METHODS The study included 36 healthy female volunteers with median age of 36 years (22—45 years) and median cycle length of 29 days (21—37 days). None

had used hormonal medication in the last 6 months. The study protocol was approved by the local Ethics Committee and the participants provided written informed consent. They were randomly assigned to three experimental groups. Groups 1 (n = 11) and 2 (n = 17) received placebo tablets and were studied during the proliferative and secretory phases of menstrual cycle, respectively, while group 3 (n = 8) received MPA (10 mg/day, 10 days, orally) for 10 days and was studied during the secretory phase. In the morning after intake of the last tablet (placebo or MPA), patients underwent endometrial biopsy and blood sampling. Patients studied during the proliferative phase (group 1) started medication between day 25 of the previous cycle and day 5 of present cycle, and endometrial biopsies and blood samples were collected between days 5 and 15. Patients studied during the secretory phase (groups 2 and 3) started medication between days 13 and 18, with biopsies and blood samples obtained between days 23 and 28. Endometrial biopsies were obtained by catheter aspiration as an outpatient procedure. Samples were thoroughly rinsed in sterile saline, fixed in 10% buffered formaldehyde, embedded in paraffin, and sectioned into 4 µm sections that were mounted on slides coated with (3-Aminopropyl) triethoxysilane (Sigma Chemical Co., St. Louis, MO). All samples were dated according to the criteria of Noyes et al. (15). Immunohistochemistry was performed using the avidin-biotin-peroxidase method, as previously described (16). In the immunohistochemistry for TGFα and EGF-R, antigen retrieval was enhanced by boiling the slides for 10 min in 0.01 M citrate buffer, pH 6.0, followed by incubation at room temperature and PBS washing. After exposure to 1% H2 O2 in methanol to block endogenous peroxidase, sections were treated with normal goat serum for 30 min to suppress nonspecific binding.
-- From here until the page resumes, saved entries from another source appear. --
(* ===== verification/Sysfile.v ===== *)
(** * kernel/sysfile.c: the system calls on files

    Buffers on the kernel stack and the string literals are at the addresses
    [local] gives. *)
From S2P Require Import Prelude Riscv CString Kalloc Vm Cache Log Fs Kern Pipe Console File Proc Args Exec.

Section sysfile.
Context {S : Type} {BC : BlockCache S} {LK : Linker} {FR : Frames} {TX : Text}.

Definition geti_k (ip : Z) : M (kern S) inode := onf (geti ip).
Definition updi_k (ip : Z) (f : inode → inode) : M (kern S) unit := onf (updi ip f).

(** [*pfd] and [*pf], or nothing for -1. *)
Definition argfd (n : Z) : M (kern S) (option (Z * Z)) :=
  fd ← argint n;
  p ← myproc;
  x ← getp p;
  if (fd <? 0) || (fd >=? NOFILE) then mret None
  else
    let f := p_ofile x !!! Z.to_nat fd in
    if f =? NULL then mret None else mret (Some (fd, f)).

Fixpoint fdalloc_loop (n : nat) (fd : nat) (p f : Z) : M (kern S) Z :=
  match n with
  | O => mret (-1)
  | Datatypes.S n' =>
      x ← getp p;
      if p_ofile x !!! fd =? NULL then
        updp p (λ x, set_ofile (<[fd := f]> (p_ofile x)) x);;
        mret (Z.of_nat fd)
      else fdalloc_loop n' (Datatypes.S fd) p f
  end.
Definition fdalloc (f : Z) : M (kern S) Z :=
  p ← myproc;
  fdalloc_loop (Z.to_nat NOFILE) 0 p f.

(** [p->ofile[fd] = 0] *)
Definition clear_fd (p fd : Z) : M (kern S) unit :=
  updp p (λ x, set_ofile (<[Z.to_nat fd := NULL]> (p_ofile x)) x).

Definition sys_dup : M (kern S) Z :=
  r ← argfd 0;
  match r with
  | None => mret (-1)
  | Some (_, f) =>
      fd ← fdalloc f;
      if fd <? 0 then mret (-1)
      else filedup f;; mret fd
  end.

Definition sys_read : M (kern S) Z :=
  p ← argaddr 1;
  n ← argint 2;
  r ← argfd 0;
  match r with
  | None => mret (-1)
  | Some (_, f) => fileread f p n
  end.

Definition sys_write : M (kern S) Z :=
  p ← argaddr 1;
  n ← argint 2;
  r ← argfd 0;
  match r with
  | None => mret (-1)
  | Some (_, f) => filewrite f p n
  end.

Definition sys_close : M (kern S) Z :=
  r ← argfd 0;
  match r with
  | None => mret (-1)
  | Some (fd, f) =>
      p ← myproc;
      clear_fd p fd;;
      fileclose f;;
      mret 0
  end.

Definition sys_fstat : M (kern S) Z :=
  st ← argaddr 1;
  r ← argfd 0;
  match r with
  | None => mret (-1)
  | Some (_, f) => filestat f st
  end.

(** ** link and unlink *)

(** [bad:] of [sys_link] *)
Definition sys_link_bad (ip : Z) : M (kern S) Z :=
  onf (ilock ip);;
  updi_k ip (λ x, with_nlink (s16 (i_nlink x - 1)) x);;
  onf (iupdate ip);;
  onf (iunlockput ip);;
  kend_op;;
  mret (-1).

Definition sys_link : M (kern S) Z :=
  let name := local "sys_link.name" in
  let new := local "sys_link.new" in
  let old := local "sys_link.old" in
  r ← argstr 0 old MAXPATH;
  if r <? 0 then mret (-1)
  else
    r ← argstr 1 new MAXPATH;
    if r <? 0 then mret (-1)
    else
      kbegin_op;;
      ip ← onf (namei old);
      if ip =? NULL then kend_op;; mret (-1)
      else
        onf (ilock ip);;
        x ← geti_k ip;
        if i_type x =? T_DIR then onf (iunlockput ip);; kend_op;; mret (-1)
        else
          updi_k ip (λ x, with_nlink (s16 (i_nlink x + 1)) x);;
          onf (iupdate ip);;
          onf (iunlock ip);;
          dp ← onf (nameiparent new name);
          if dp =? NULL then sys_link_bad ip
          else
            onf (ilock dp);;
            d ← geti_k dp;
            x ← geti_k ip;
            r ← (if negb (i_dev d =? i_dev x) then mret (-1) else onf (dirlink dp name (i_inum x)));
            if r <? 0 then onf (iunlockput dp);; sys_link_bad ip
            else
              onf (iunlockput dp);;
              onf (iput ip);;
              kend_op;;
              mret 0.

(** [for(off=2*sizeof(de); off<dp->size; off+=sizeof(de))] *)
Fixpoint isdirempty_loop (fuel : nat) (dp off : Z) : M (fs S) bool :=
  match fuel with
  | O => mret true
  | Datatypes.S fuel' =>
      x ← geti dp;
      if negb (u32 off <? i_size x) then mret true
      else
        let de := local "isdirempty.de" in
        r ← readi dp false de off DIRENT_SIZE;
        if negb (r =? DIRENT_SIZE) then panic "isdirempty: readi"
        else
          m ← gets (λ s, km (fmem s));
          if negb (ld16 m de =? 0) then mret false
          else isdirempty_loop fuel' dp (off + DIRENT_SIZE)
  end.
Definition isdirempty (dp : Z) : M (fs S) bool :=
  x ← geti dp;
  isdirempty_loop (Z.to_nat (i_size x / DIRENT_SIZE + 1)) dp (2 * DIRENT_SIZE).

(** [bad:] of [sys_unlink] *)
Definition sys_unlink_bad (dp : Z) : M (kern S) Z :=
  onf (iunlockput dp);;
  kend_op;;
  mret (-1).

(** [sys_unlink] with both inodes locked. *)
Definition sys_unlink_locked (dp ip off : Z) : M (kern S) Z :=
  x ← geti_k ip;
  if i_nlink x <? 1 then panic "unlink: nlink < 1"
  else
    nonempty ← (if i_type x =? T_DIR then e ← onf (isdirempty ip); mret (negb e) else mret false);
    if nonempty : bool then onf (iunlockput ip);; sys_unlink_bad dp
    else
      let de := local "sys_unlink.de" in
      onmem (kmemset de 0 DIRENT_SIZE);;
      r ← onf (writei dp false de off DIRENT_SIZE);
      if negb (r =? DIRENT_SIZE) then panic "unlink: writei"
      else
        x ← geti_k ip;
        (if i_type x =? T_DIR then
           updi_k dp (λ x, with_nlink (s16 (i_nlink x - 1)) x);;
           onf (iupdate dp)
         else mret tt);;
        onf (iunlockput dp);;
        updi_k ip (λ x, with_nlink (s16 (i_nlink x - 1)) x);;
        onf (iupdate ip);;
        onf (iunlockput ip);;
        kend_op;;
        mret 0.

Definition sys_unlink : M (kern S) Z :=
  let name := local "sys_unlink.name" in
  let path := local "sys_unlink.path" in
  r ← argstr 0 path MAXPATH;
  if r <? 0 then mret (-1)
  else
    kbegin_op;;
    dp ← onf (nameiparent path name);
    if dp =? NULL then kend_op;; mret (-1)
    else
      onf (ilock dp);;
      m ← memory;
      if (namecmp m name (local "dot") =? 0) || (namecmp m name (local "dotdot") =? 0) then sys_unlink_bad dp
      else
        r ← onf (dirlookup dp name);
        let '(ip, off) := r in
        if ip =? NULL then sys_unlink_bad dp
        else
          onf (ilock ip);;
          sys_unlink_locked dp ip off.

(** ** create *)

(** [fail:] *)
Definition create_fail (ip dp : Z) : M (fs S) Z :=
  updi ip (with_nlink 0);;
  iupdate ip;;
  iunlockput ip;;
  iunlockput dp;;
  mret NULL.

Definition create (path type major minor : Z) : M (fs S) Z :=
  let name := local "create.name" in
  dp ← nameiparent path name;
  if dp =? NULL then mret NULL
  else
    ilock dp;;
    r ← dirlookup dp name;
    let ip := r.1 in
    if negb (ip =? NULL) then
      iunlockput dp;;
      ilock ip;;
      x ← geti ip;
      if (type =? T_FILE) && ((i_type x =? T_FILE) || (i_type x =? T_DEVICE)) then mret ip
      else iunlockput ip;; mret NULL
    else
      d ← geti dp;
      ip ← ialloc (i_dev d) type;
      if ip =? NULL then iunlockput dp;; mret NULL
      else
        ilock ip;;
        updi ip (λ x, with_nlink 1 (with_devno major minor x));;
        iupdate ip;;
        x ← geti ip;
        r ← (if type =? T_DIR then
               r ← dirlink ip (local "dot") (i_inum x);
               if r <? 0 then mret r else dirlink ip (local "dotdot") (i_inum d)
             else mret 0);
        if r <? 0 then create_fail ip dp
        else
          r ← dirlink dp name (i_inum x);
          if r <? 0 then create_fail ip dp
          else
            (if type =? T_DIR then
               updi dp (λ x, with_nlink (s16 (i_nlink x + 1)) x);;
               iupdate dp
             else mret tt);;
            iunlockput dp;;
            mret ip.

(** ** open *)

(** [iunlockput(ip); end_op(); return -1;] *)
Definition sys_open_bad (ip : Z) : M (kern S) Z :=
  onf (iunlockput ip);;
  kend_op;;
  mret (-1).

(** The struct file for [ip], which is locked, and the rest. *)
Definition sys_open_file (ip omode : Z) : M (kern S) Z :=
  f ← filealloc;
  fd ← (if f =? NULL then mret (-1) else fdalloc f);
  if fd <? 0 then
    (if negb (f =? NULL) then fileclose f else mret tt);;
    sys_open_bad ip
  else
    x ← geti_k ip;
    (if i_type x =? T_DEVICE then
       updf f (λ y, set_fmajor (i_major x) (set_ftype FD_DEVICE y))
     else
       updf f (λ y, set_foff 0 (set_ftype FD_INODE y)));;
    updf f (set_fip ip);;
    updf f (set_frw (negb (has omode O_WRONLY)) (has omode O_WRONLY || has omode O_RDWR));;
    (if has omode O_TRUNC && (i_type x =? T_FILE) then onf (itrunc ip) else mret tt);;
    onf (iunlock ip);;
    kend_op;;
    mret fd.

(** [sys_open] with the inode locked. *)
Definition sys_open_locked (ip omode : Z) : M (kern S) Z :=
  x ← geti_k ip;
  if (i_type x =? T_DEVICE) && ((i_major x <? 0) || (i_major x >=? NDEV)) then sys_open_bad ip
  else sys_open_file ip omode.

Definition sys_open : M (kern S) Z :=
  let path := local "sys_open.path" in
  omode ← argint 1;
  n ← argstr 0 path MAXPATH;
  if n <? 0 then mret (-1)
  else
    kbegin_op;;
    if has omode O_CREATE then
      ip ← onf (create path T_FILE 0 0);
      if ip =? NULL then kend_op;; mret (-1) else sys_open_locked ip omode
    else
      ip ← onf (namei path);
      if ip =? NULL then kend_op;; mret (-1)
      else
        onf (ilock ip);;
        x ← geti_k ip;
        if (i_type x =? T_DIR) && negb (omode =? O_RDONLY) then sys_open_bad ip
        else sys_open_locked ip omode.

(** ** Directories and devices *)

Definition sys_mkdir : M (kern S) Z :=
  let path := local "sys_mkdir.path" in
  kbegin_op;;
  r ← argstr 0 path MAXPATH;
  ip ← (if r <? 0 then mret NULL else onf (create path T_DIR 0 0));
  if ip =? NULL then kend_op;; mret (-1)
  else
    onf (iunlockput ip);;
    kend_op;;
    mret 0.

(** [create] takes shorts. *)
Definition sys_mknod : M (kern S) Z :=
  let path := local "sys_mknod.path" in
  kbegin_op;;
  major ← argint 1;
  minor ← argint 2;
  r ← argstr 0 path MAXPATH;
  ip ← (if r <? 0 then mret NULL else onf (create path T_DEVICE (s16 major) (s16 minor)));
  if ip =? NULL then kend_op;; mret (-1)
  else
    onf (iunlockput ip);;
    kend_op;;
    mret 0.

Definition sys_chdir : M (kern S) Z :=
  let path := local "sys_chdir.path" in
  p ← myproc;
  kbegin_op;;
  r ← argstr 0 path MAXPATH;
  ip ← (if r <? 0 then mret NULL else onf (namei path));
  if ip =? NULL then kend_op;; mret (-1)
  else
    onf (ilock ip);;
    x ← geti_k ip;
    if negb (i_type x =? T_DIR) then sys_open_bad ip
    else
      onf (iunlock ip);;
      pr ← getp p;
      onf (iput (p_cwd pr));;
      kend_op;;
      updp p (set_cwd ip);;
      mret 0.

(** ** exec and pipe *)

(** The loop of [sys_exec] over [uargv] from index [i] on, with [argv] the
    pages filled so far: whether it reached the null pointer, and [argv]. *)
Fixpoint sys_exec_args (n : nat) (uargv i : Z) (argv : list Z) : M (kern S) (bool * list Z) :=
  match n with
  | O => mret (false, argv)
  | Datatypes.S n' =>
      r ← fetchaddr (u64 (uargv + 8 * i));
      match r with
      | None => mret (false, argv)
      | Some uarg =>
          if uarg =? 0 then mret (true, argv)
          else
            a ← onmem kalloc;
            if a =? 0 then mret (false, argv)
            else
              r ← fetchstr uarg a PGSIZE;
              if r <? 0 then mret (false, argv ++ [a])
              else sys_exec_args n' uargv (i + 1) (argv ++ [a])
      end
  end.
Fixpoint kfree_all (l : list Z) : M (kern S) unit :=
  match l with
  | [] => mret tt
  | a :: l' => onmem (kfree a);; kfree_all l'
  end.
Definition sys_exec : M (kern S) Z :=
  let path := local "sys_exec.path" in
  uargv ← argaddr 1;
  r ← argstr 0 path MAXPATH;
  if r <? 0 then mret (-1)
  else
    r ← sys_exec_args (Z.to_nat MAXARG) uargv 0 [];
    let '(ok, argv) := r in
    if negb ok then kfree_all argv;; mret (-1)
    else
      ret ← exec path argv;
      kfree_all argv;;
      mret ret.

(** [fileclose(rf); fileclose(wf); return -1;] *)
Definition sys_pipe_bad (rf wf : Z) : M (kern S) Z :=
  fileclose rf;;
  fileclose wf;;
  mret (-1).
Definition int_bytes (v : Z) : list Z := ld_bytes 4 (st32 ∅ 0 v) 0.
Definition sys_pipe : M (kern S) Z :=
  p ← myproc;
  fdarray ← argaddr 0;
  r ← pipealloc;
  match r with
  | None => mret (-1)
  | Some (rf, wf) =>
      fd0 ← fdalloc rf;
      fd1 ← (if fd0 <? 0 then mret (-1) else fdalloc wf);
      if fd1 <? 0 then
        (if fd0 >=? 0 then clear_fd p fd0 else mret tt);;
        sys_pipe_bad rf wf
      else
        x ← getp p;
        r ← onmem (copyout (p_pagetable x) fdarray (int_bytes fd0));
        r ← (if r <? 0 then mret r
             else onmem (copyout (p_pagetable x) (u64 (fdarray + 4)) (int_bytes fd1)));
        if r <? 0 then
          clear_fd p fd0;;
          clear_fd p fd1;;
          sys_pipe_bad rf wf
        else mret 0
  end.
End sysfile.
Rabbit anti-mouse EGF antiserum (Serotec Ltd, Oxford, UK) was diluted 1:600 and applied for overnight incubation at 4◦ C. For TGFα and EGF-R immunostaining, monoclonal antibodies purchased from Oncogene Research Products (Cambridge, MA) were applied at the concentration of 10 µg/mL overnight at room temperature. The anti-TGFα is a mouse monoclonal IgG2a that reacts with native and some denatured forms of human TGFα but has no cross-reactivity with EGF. The anti EGF-R is a monoclonal antibody generated by immunizing mice with partially purified EGF-R from human epidermal carcinoma cells.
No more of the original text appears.